It has obviously been in a hurry in the aftermath of the Tampa Bay Rays signing Wander Franco into a deal that could be worth as much as $ 223 million and keep him in Tampa for 12 years, according to reports. The 20-year-old star will receive a major upgrade of what he would have done in the next three years when he would not even have been entitled to arbitration. He will probably make more money than he would have done in the first year, maybe even in the second of the arbitration, but who knows if that’s what the system will be during the new CBA. On the surface, and if you are inclined to always huff what Rays sells as the MOST THOUGHTFUL FRANCHISE in MLB, then it can seem like a win-win for everyone.
Pump the brakes, just a little.
First, the Rays happen to be the team that kept Franco in the mines long enough to get his tenure back one year. It was not as naked as other teams have done before, and they always had the protection that Franco could not play in the minors in 2020 due to the pandemic. But given how Franco tied Triple-A pitchers during his short time there, it was pretty clear he was ready for the majors earlier this year. Sure, 40 games does not sound like a ton on Triple-A, and it will be impossible to argue that Franco should have been on the roses after only 52 games on high-A 2019. But you know exactly what would have happened if things had run according to a normal schedule.
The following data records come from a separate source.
(* ===== verification/SharedData.v ===== *)
(** * Shared data library

    Models [libraries/shared_data/shared_data.c]: the modules of an
    application share the data callbacks of the stack.  Received packets are
    offered to a linked list of filter items; sent packets are tracked in a
    table that maps the stack's tracking identifiers to those of the modules.

    An item is a structure of the application: its first word is the [next]
    pointer of [SlList], the rest is an entry of [items].  A callback of the
    application is an address; what it does is a [script] of the environment:
    it may change the world, call the library again, and returns a result.
    The exceptions are the multicast callbacks, which only answer.

    [delete_marked_items], [enable_reception_if_needed] and
    [Shared_Data_removeDataReceivedCb] call each other: the first two take the
    third as an argument, and [remove_n] ties the knot with fuel.
    [remove_n_fuel] shows that the fuel does not matter: the inner call is in a
    branch that [sl_list_remove] never lets the program take.  The loops over
    the list have fuel for one more element than there are items in memory. *)

From S2P Require Import Prelude Api SlList.

Abbreviation fn := positive.

Definition SHARED_DATA_UNUSED_ENDPOINT : Z := -1.
Definition ENDPOINT_MIN : Z := SHARED_DATA_UNUSED_ENDPOINT.
Definition ENDPOINT_MAX : Z := 255.
Definition SHARED_DATA_MAX_TRACKED_PACKET : nat := 16.

(** [shared_data_net_mode_e] *)
Definition SHARED_DATA_NET_MODE_UNICAST : Z := 0.
Definition SHARED_DATA_NET_MODE_BROADCAST : Z := 1.
Definition SHARED_DATA_NET_MODE_MULTICAST : Z := 2.
Definition SHARED_DATA_NET_MODE_ALL : Z := 3.

Definition IS_UNICAST (mode : Z) : bool := mode =? SHARED_DATA_NET_MODE_UNICAST.
Definition IS_BROADCAST (mode : Z) : bool := mode =? SHARED_DATA_NET_MODE_BROADCAST.
Definition IS_MULTICAST (mode : Z) : bool := mode =? SHARED_DATA_NET_MODE_MULTICAST.
Definition IS_ANYCAST (mode : Z) : bool := mode =? SHARED_DATA_NET_MODE_ALL.

Definition IS_MULTICAST_ADDRESS (a : Z) : bool := Z.land a 0xff000000 =? APP_ADDR_MULTICAST.
Definition IS_UNICAST_ADDRESS (a : Z) : bool :=
  negb (a =? APP_ADDR_BROADCAST) && negb (IS_MULTICAST_ADDRESS a).

Record shared_data_filter_t := {
  mode : Z;
  src_endpoint : Z;
  dest_endpoint : Z;
  multicast_cb : option fn }.

(** The words of an item after the [next] pointer: [reserved2] marks it for
    removal, [reserved3] tells that it has no space for packets. *)
Record shared_data_item_t := {
  reserved2 : bool;
  reserved3 : bool;
  cb : option fn;
  item_filter : shared_data_filter_t }.

Definition with_reserved2 (b : bool) (it : shared_data_item_t) : shared_data_item_t :=
  {| reserved2 := b; reserved3 := reserved3 it; cb := cb it; item_filter := item_filter it |}.
Definition with_reserved3 (b : bool) (it : shared_data_item_t) : shared_data_item_t :=
  {| reserved2 := reserved2 it; reserved3 := b; cb := cb it; item_filter := item_filter it |}.

(** [memset(item, 0, sizeof(shared_data_item_t))] *)
Definition item0 : shared_data_item_t :=
  {| reserved2 := false; reserved3 := false; cb := None;
     item_filter := {| mode := 0; src_endpoint := 0; dest_endpoint := 0; multicast_cb := None |} |}.

Record app_lib_data_sent_status_t := {
  status_dest_address : Z;
  queue_time : Z;
  status_tracking_id : Z;
  status_src_endpoint : Z;
  status_dest_endpoint : Z;
  success : bool }.

Record tracked_packet_item_t := { tracked_cb : option fn; tracked_id : Z }.

(** What a callback does: calls of the library (and the application's own
    writes to an item before it registers it), then a result. *)
Inductive call :=
| SetItem (p : loc) (c : fn) (f : shared_data_filter_t)
| AddCb (p : loc)
| ReadyCb (p : loc)
| RemoveCb (p : loc)
| SendCb (data : app_lib_data_to_send_t) (c : option fn).

Inductive script (W : Type) :=
| Return (f : W -> Z * W)
| Then (f : W -> call * W) (k : Z -> script W).
Arguments Return {W}.
Arguments Then {W}.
Secondly, these are still the rays. Rays have cried poor thing and blamed their presence for how they have had to do things. And there are complications with The Trop, no doubt. But how hard can Rays fans invest in the team with the knowledge that every player they get stuck on is likely to move on quickly with how the Rays do things? Even Evan Longoria was replaced, the only guy they tried to make a basic play. Blake Snell another. Chris Archer in the past. The Archer deal obviously went well for the Rays, the Longoria deal did not, and we’ll see if the Snell deal. The common theme was that all three got points before they wanted what they were worth. Fans do not buy tickets to dream of future prospects they will get for the players they watch on the field. That does not mean that the Rays need to run on sentimentality, but you can see where fans may not be as connected to the team as they are elsewhere.
Most of all, the Rays are currently trying to hold two cities hostage over a new stadium. They have to sell something to fans in either Tampa or Montreal. There must be a face to it. Snell is gone. Franco is the logical choice. While it’s refreshing at some level to see Rays invest in any, Franco’s deal is almost certainly as much of an investment in their stadium as it is in Franco’s. When you press for a stadium and public funds to get it, people need to know what they will see when they enter it. Franco’s contract promises so much.
Had the Rays not been in the middle of this stadium debate at the moment, I have no doubt that they would be happy to let Franco play for the small sum that the players receive before they even reach their arbitration years.
It is nice that the rays have an identifiable star for what seems to be a foreseeable future. Save your praise until we see how the stadium is doing. Know the source.